If the current project pipeline is maintained, rail could lead Australia’s economic recovery after the shocks of coronavirus (COVID-19), the results of a survey of the rail industry show.

The Australasian Railway Association (ARA) has released the results of a survey of its members which has highlighted that major players in the rail sector are looking to local manufacturers and producers to strengthen their supply chains.

The turn to local suppliers comes after the rail industry identified the biggest impact of COVID-19 as being constraints on international shipment of goods.

ARA chief executive officer Caroline Wilkie said that the survey results highlight an opportunity for Australia.

“Many businesses are looking to change their supply chains in the future and this presents a real opportunity for Australian manufacturers and suppliers.”

In a sign of positivity for the sector, the survey respondents said that most of the negative impacts of COVID-19 such as deferred investment, workforce expansion, or capital expenditure would only be in the short to medium term.

“A third of respondents could be back to full capacity within a month of the return to normal operations if the policy settings and project pipeline is right,” said Wilkie.

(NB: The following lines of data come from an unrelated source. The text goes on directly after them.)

(** * LazyLoading: the visibility-driven lazy-load pipeline

    A shallow embedding of [src/js/modules/LazyLoading.js].  The class
    instance, the document it manipulates and the browser runtime it talks
    to (timers, image preloads, fetch, the intersection observer) are one
    explicit [World]; every method and every callback of the class is a
    function on worlds, and the event loop is a fuel-bounded interpreter
    of the pending macrotasks. *)

From stdpp Require Import gmap strings list.

Set Warnings "-clear-no-such-hyp".

Local Open Scope string_scope.
Local Open Scope list_scope.

(** ** JavaScript values used by the module

    Attribute values are strings or [undefined]; [None] is [undefined]. *)

Definition truthy (v : option string) : bool :=
  match v with
  | Some s => negb (String.eqb s "")
  | None => false
  end.

(** [a || b] *)
Definition jsor (a b : option string) : option string :=
  if truthy a then a else b.

(** ** Elements *)

Record Dataset := mkDataset {
  d_src : option string;
  d_srcset : option string;
  d_sizes : option string;
  d_bg : option string;
  d_lazy : option string;
  d_placeholder : option string
}.

(** [element.style.transition] is either [''] or
    [`opacity ${ms}ms ease-in-out`]. *)
Inductive Transition :=
| NoTransition
| OpacityEase (ms : Z).

Record Style := mkStyle {
  backgroundImage : string;
  opacity : string;
  transition : Transition
}.

(** An element object.  [src] is [None] on elements that have no [src]
    property (a DIV) and [Some ""] on an IMG without a source; [children]
    holds the identities of the child elements, in document order. *)
Record Element := mkElement {
  tagName : string;
  src : option string;
  srcset : string;
  sizes : string;
  attr_loading : option string;
  complete : bool;
  naturalWidth : Z;
  dataset : Dataset;
  classList : list string;
  style : Style;
  children : list nat
}.

(** [img.loading]: the reflected property, ['eager'] unless the attribute
    says ['lazy']. *)
Definition loading (e : Element) : string :=
  match attr_loading e with
  | Some "lazy" => "lazy"
  | _ => "eager"
  end.

Definition set_d_src (v : option string) (d : Dataset) : Dataset :=
  mkDataset v (d_srcset d) (d_sizes d) (d_bg d) (d_lazy d) (d_placeholder d).
Definition set_d_srcset (v : option string) (d : Dataset) : Dataset :=
  mkDataset (d_src d) v (d_sizes d) (d_bg d) (d_lazy d) (d_placeholder d).
Definition set_d_sizes (v : option string) (d : Dataset) : Dataset :=
  mkDataset (d_src d) (d_srcset d) v (d_bg d) (d_lazy d) (d_placeholder d).
Definition set_d_bg (v : option string) (d : Dataset) : Dataset :=
  mkDataset (d_src d) (d_srcset d) (d_sizes d) v (d_lazy d) (d_placeholder d).
Definition set_d_lazy (v : option string) (d : Dataset) : Dataset :=
  mkDataset (d_src d) (d_srcset d) (d_sizes d) (d_bg d) v (d_placeholder d).

Definition set_src (v : option string) (e : Element) : Element :=
  mkElement (tagName e) v (srcset e) (sizes e) (attr_loading e) (complete e)
    (naturalWidth e) (dataset e) (classList e) (style e) (children e).
Definition set_srcset (v : string) (e : Element) : Element :=
  mkElement (tagName e) (src e) v (sizes e) (attr_loading e) (complete e)
    (naturalWidth e) (dataset e) (classList e) (style e) (children e).
Definition set_sizes (v : string) (e : Element) : Element :=
  mkElement (tagName e) (src e) (srcset e) v (attr_loading e) (complete e)
    (naturalWidth e) (dataset e) (classList e) (style e) (children e).
Definition set_dataset (f : Dataset -> Dataset) (e : Element) : Element :=
  mkElement (tagName e) (src e) (srcset e) (sizes e) (attr_loading e)
    (complete e) (naturalWidth e) (f (dataset e)) (classList e) (style e)
    (children e).
Definition set_classList (f : list string -> list string) (e : Element)
  : Element :=
  mkElement (tagName e) (src e) (srcset e) (sizes e) (attr_loading e)
    (complete e) (naturalWidth e) (dataset e) (f (classList e)) (style e)
    (children e).
Definition set_style (f : Style -> Style) (e : Element) : Element :=
  mkElement (tagName e) (src e) (srcset e) (sizes e) (attr_loading e)
    (complete e) (naturalWidth e) (dataset e) (classList e) (f (style e))
    (children e).
Definition set_children (v : list nat) (e : Element) : Element :=
  mkElement (tagName e) (src e) (srcset e) (sizes e) (attr_loading e)
    (complete e) (naturalWidth e) (dataset e) (classList e) (style e) v.

Definition set_backgroundImage (v : string) (s : Style) : Style :=
  mkStyle v (opacity s) (transition s).
Definition set_opacity (v : string) (s : Style) : Style :=
  mkStyle (backgroundImage s) v (transition s).
Definition set_transition (v : Transition) (s : Style) : Style :=
  mkStyle (backgroundImage s) (opacity s) v.

(** ** [classList]: an ordered set of tokens *)

Definition cl_contains (c : string) (l : list string) : bool :=
  bool_decide (c ∈ l).
Definition cl_add (c : string) (l : list string) : list string :=
  if cl_contains c l then l else l ++ [c].
Definition cl_remove (c : string) (l : list string) : list string :=
  List.filter (fun x => negb (String.eqb x c)) l.

(** ** Options

    The three selectors are kept as predicates on elements; the defaults
    below are the source's selector strings. [rootMargin] and [threshold]
    are only handed to the observer constructor and do not occur. *)

Record Options := mkOptions {
  imageSelector : Element -> bool;
  backgroundSelector : Element -> bool;
  contentSelector : Element -> bool;
  loadingClass : string;
  loadedClass : string;
  errorClass : string;
  fadeInDuration : Z;
  enableNativeLoading : bool;
  retryAttempts : Z;
  retryDelay : Z
}.

(** ['img[loading="lazy"], img[data-src]'] *)
Definition default_imageSelector (e : Element) : bool :=
  String.eqb (tagName e) "IMG"
  && (bool_decide (attr_loading e = Some "lazy")
      || bool_decide (is_Some (d_src (dataset e)))).
(** ['[data-bg]'] *)
Definition default_backgroundSelector (e : Element) : bool :=
  bool_decide (is_Some (d_bg (dataset e))).
(** ['[data-lazy]'] *)
Definition default_contentSelector (e : Element) : bool :=
  bool_decide (is_Some (d_lazy (dataset e))).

“Suppliers and contractors stand ready to bounce back quickly to support the recovery.”

Wilkie said that while the survey results were promising for local suppliers, government action could be the make or break factor. A firm commitment to the current infrastructure supply chain and additional stimulus measures would enable the rail industry to work with local suppliers.

“This is the perfect time for governments to streamline procurement processes and boost local content policies to support the generation of new jobs in the rail supply chain,” said Wilkie.

The insights from the ARA survey come after a number of bodies have highlighted the importance of infrastructure spending to lead Australia out of the COVID-19 crisis. On May 20, Engineers Australia released a nine-point plan, with point number one being “Keep the focus on infrastructure projects”.

Infrastructure Partnerships Australia noted that the $60 billion difference between the estimated and actual cost of JobKeeper could be directed into productivity-boosting infrastructure.

“Now the federal government has additional balance sheet capacity it should look to investments that can deliver the most bang for stimulus buck,” said CEO Adrian Dwyer.

“Infrastructure investment supported the national economy before COVID-19 and it’s the right policy tool to support our way out of this crisis.”